In a big push for solar fuel, Govinder Singh Pawar has created a semiconductor that can store solar energy more efficiently than any other method we know today.
New Delhi: Indian-origin scientist Govinder Singh Pawar has possibly pushed the world one giant step closer to moving to a pollution-free world. In a big push for solar fuel, Pawar has created a photoelectrode — a semiconductor that can both store solar energy more efficiently than any other method we know today and also use it to generate enough voltage to extract hydrogen from water — for fuelling our world.
A scientist at the University of Exeter, Britain, Pawar said he has been working on this project as his PhD for the past two and a half years. Over 85 per cent of the world’s energy today is sourced from fossil fuel all over the world. “The amount of energy we consume today is only half of what it is expected to be in 2050,” he explained in his new paper that was published in the science journal ‘Nature’ earlier in February.
Given the looming threat of climate change and incessant human fight over oil, the time is way past for us to have found a sustainable, alternative source of fuel that is scalable and can be implemented widely. This need held Pawar’s attention.
Pawar’s parents immigrated to Britain over 20 years ago. He studied chemistry in college, finishing with a Master’s at Loughborough University. In his third and fourth year at college, Pawar realised he was most captivated by his research projects when they related to energy.

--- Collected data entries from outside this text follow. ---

(** X3: a document without [_id], or whose [_id] is falsy (0, the empty
    string, ...), gets no [id] from [_to_id_str]; unless it has a field
    [id] of its own its projection fails. *)
Theorem falsy_id_fails_projection (d : doc) :
  (d !! "_id" = None ∨ ∃ v, d !! "_id" = Some v ∧ truthy v = false) →
  _to_id_str P d = d
  ∧ (d !! "id" = None → project_product P d = Err ValidationError).
Proof.
  intros Hid.
  assert (_to_id_str P d = d) as Heq.
  { unfold _to_id_str. by destruct Hid as [->|(v & -> & ->)]. }
  split; [done|]. intros Hnone.
  unfold project_product, ProductOut_new. rewrite Heq.
  by rewrite (required_absent (as_str P) d "id" Hnone).
Qed.
End Identifier.

(** X2, on the headphones given a field [id] of their own. *)
Lemma projected_id_is_object_id_witness :
  ∃ r, project_product strict (<["id" := VStr (txt "mine")]> headphones) = Ok r
       ∧ p_id r = txt "65f0a1b2c3d4e5f6a7b8c9d2".
Proof.
  destruct (project_product strict (<["id" := VStr (txt "mine")]> headphones))
    as [r|e] eqn:Hr.
  - exists r. split; [done|].
    apply (projected_id_is_object_id strict _ r _ Hr).
    vm_compute. reflexivity.
  - vm_compute in Hr. discriminate.
Defined.

(** X3, on a document stored under the identifier 0. *)
Lemma falsy_id_fails_projection_witness :
  _to_id_str strict (<["_id" := VInt 0]> bare) = <["_id" := VInt 0]> bare
  ∧ (<["_id" := VInt 0]> bare !! "id" = None →
     project_product strict (<["_id" := VInt 0]> bare) = Err ValidationError).
Proof.
  apply (falsy_id_fails_projection strict (<["_id" := VInt 0]> bare)).
  right. exists (VInt 0). split; vm_compute; reflexivity.
Defined.

(** ** Documents of the schema's types project *)

Section Totality.
Context (P : PyRuntime).

Lemma typed_validates t v :
  has_type t v = true →
  match t with
  | TStr => is_Some (as_str P v)
  | TOptStr => is_Some (as_opt_str P v)
  | TFloat => is_Some (as_float P v)
  | TInt => is_Some (as_int P v)
  | TBool => is_Some (as_bool P v)
  | TStrList => is_Some (as_str_list P v)
  end.
Proof.
  destruct t, v; try discriminate; simpl; intros Ht;
    rewrite ?as_str_ok, ?as_int_ok, ?as_bool_ok,
      ?(as_float_ok P (VInt _) _ eq_refl), ?(as_float_ok P (VDouble _) _ eq_refl);
    eauto.
  apply mapM_is_Some, Forall_forall. intros x Hx.
  rewrite forallb_forall in Ht. apply list_elem_of_In, Ht in Hx.
  destruct x; try discriminate. simpl. rewrite as_str_ok. eauto.
Qed.

Lemma required_Err_inv {A} (g : value → option A) kw k e :
  required g kw k = Err e →
  kw !! k = None ∨ ∃ v, kw !! k = Some v ∧ g v = None.
Proof.
  unfold required. destruct (kw !! k) as [v|]; [|by left].
  destruct (g v) eqn:Hg; [done|]. right. eauto.
Qed.

Lemma defaulted_Err_inv {A} (g : value → option A) dflt kw k e :
  defaulted g dflt kw k = Err e → ∃ v, kw !! k = Some v ∧ g v = None.
Proof.
  unfold defaulted. destruct (kw !! k) as [v|]; [|done].
  destruct (g v) eqn:Hg; [done|]. eauto.
Qed.

(** A field of the schema, when the document holds it, validates. *)
Lemma typed_field_validates d k t v :
  well_typed d → (k, t) ∈ Product_types → d !! k = Some v →
  match t with
  | TStr => is_Some (as_str P v)
  | TOptStr => is_Some (as_opt_str P v)
  | TFloat => is_Some (as_float P v)
  | TInt => is_Some (as_int P v)
  | TBool => is_Some (as_bool P v)
  | TStrList => is_Some (as_str_list P v)
  end.
Proof. intros Hd Hin Hv. by eapply typed_validates, well_typed_field. Qed.

(** Closes a branch in which the field [k] of type [t] failed. *)
Ltac field_cannot_fail d Hd k t :=
  match goal with
  | H : required _ _ k = Err _ |- _ =>
      apply required_Err_inv in H as [H|(? & H & Hg)];
      rewrite (to_id_str_lookup P d k) in H by done;
      [match goal with
       | Hp : is_Some (d !! k) |- _ => rewrite H in Hp; by destruct Hp
       end
      |pose proof (typed_field_validates d k t _ Hd ltac:(set_solver) H) as Hv;
       simpl in Hv; rewrite Hg in Hv; by destruct Hv]
  | H : defaulted _ _ _ k = Err _ |- _ =>
      apply defaulted_Err_inv in H as (? & H & Hg);
      rewrite (to_id_str_lookup P d k) in H by done;
      pose proof (typed_field_validates d k t _ Hd ltac:(set_solver) H) as Hv;
      simpl in Hv; rewrite Hg in Hv; by destruct Hv
  end.

Lemma typed_doc_projects (d : doc) (hex : text) :
  well_typed d → d !! "_id" = Some (VOid hex) →
  is_Some (d !! "title") → is_Some (d !! "price") →
  is_Some (d !! "category") → is_Some (d !! "rating") →
  is_Some (d !! "reviews_count") →
  ∃ r, project_product P d = Ok r.
Proof.
  intros Hd Hid Ht Hp Hc Hr Hn.
  destruct (project_product P d) as [r|e] eqn:Hproj; [by eexists|exfalso].
  unfold project_product, ProductOut_new in Hproj.
  run_binds; try discriminate; clear Hproj.
  - field_cannot_fail d Hd "tags" TStrList.
  - field_cannot_fail d Hd "discount_percent" TFloat.
  - field_cannot_fail d Hd "in_stock" TBool.
  - field_cannot_fail d Hd "sizes" TStrList.
  - field_cannot_fail d Hd "colors" TStrList.
  - field_cannot_fail d Hd "images" TStrList.
  - field_cannot_fail d Hd "reviews_count" TInt.
  - field_cannot_fail d Hd "rating" TFloat.
  - field_cannot_fail d Hd "brand" TOptStr.
  - field_cannot_fail d Hd "category" TStr.
  - field_cannot_fail d Hd "price" TFloat.
  - field_cannot_fail d Hd "description" TOptStr.
  - field_cannot_fail d Hd "title" TStr.
  - match goal with
    | H : required _ _ "id" = Err _ |- _ =>
        unfold required in H; rewrite (to_id_str_id P d hex Hid) in H;
        by rewrite as_str_ok in H
    end.
Qed.

(** X4: a stored product projects whenever it is stored under an ObjectId,
    holds a title, a price, a category, a rating and a review count, and
    each field it holds has the type the stored schema gives it. *)
Theorem well_typed_projects (d : doc) (hex : text) :
  well_typed d → d !! "_id" = Some (VOid hex) →
  is_Some (d !! "title") → is_Some (d !! "price") →
  is_Some (d !! "category") → is_Some (d !! "rating") →
  is_Some (d !! "reviews_count") →
  ∃ r, project_product P d = Ok r.
Proof. apply typed_doc_projects. Qed.
End Totality.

“I was always interested in electrochemistry and physical chemistry,” he said. “New sources of energy for the future in a ‘green’ and sustainable way had interested me greatly. I wanted to pursue a PhD related to that.”
And so he married his two interests and set out to help solve one of our planet’s biggest problems. Now he works under the guidance of Dr. Asif Tahir, who also supervised him for this paper.
Through humankind’s travails with wind, water, and solar energy, the pot of gold at the end of this sustainable energy rainbow is anti-climactically the most common element in our universe – hydrogen. This would be our ideal energy source for the future.
Hydrogen fuel is a zero-emission fuel that is clean and is completely capable of replacing carbon energy sources. Despite the fact that nearly every star we see is almost entirely made of it, molecular hydrogen is very hard to come by on earth. One of the few ways it can be effectively produced is by extracting it from water.
Splitting water into oxygen and hydrogen is a process called ‘artificial photosynthesis’, which essentially replicates what plants around us do within their complex, invisible systems. However, the bigger problem is cost-effective production and storage of fuel. The amount of energy required to split water is so high, that process requires a sustainable energy source itself.
In his laboratory, Pawar and Tahir have created a semiconductor that has eluded cost-effective production for years. The semiconductor can both store solar energy and then also produce energy to split the water. The material is made of Lanthanum orthoferrite, or LaFeO3, and is today the best material that can be used for artificial photosynthesis. It absorbs more sunlight than any other material tested before, uses it to split water, and then store the hydrogen fuel.
Materials being used currently are either too expensive, use toxic chemicals, have excessively complicated structures, are unstable, or use expensive techniques like coating with an atom-sized layer of metals to improve performance. The semiconductor material Pawar developed took several iterations and a very long time to arrive at just the right combination and order of plating, coating, spraying, and heating.
Pawar’s results spell great news. “My paper shows that we are able to produce semiconductor materials which are non-toxic, inexpensive, stable, and scalable,” he said. Most importantly, it can produce hydrogen without an external catalyst; all that is needed is sunlight and water.
Pawar is currently collaborating with researchers at IIT-Madras, who are tackling the problem of making the material absorb even more solar energy than it does now. At the moment, the amount of sunlight it can absorb is a limitation. “If it can absorb more light, it would be able to produce more hydrogen,” he said. “The next step is to improve the materials light absorption capabilities for more hydrogen generation, which we are currently working on.”
Further research could potentially make Pawar’s results scalable enough to implement on an experimental basis in vehicles and heating homes. Britain has been ahead of the curve, several trucks today already run on a hydrogen-diesel mix and the country has seen reduced emissions. Several Scandinavian countries have hydrogen powered public buses. Norway has plans to move to an entirely hydrogen-fuelled home heating system. Turkey has been doing heavy work in the area too.
Pawar’s material, if scaled well, could one day potentially be an effective cost-saving technique to propel a large part of the world into a hydrogen economy.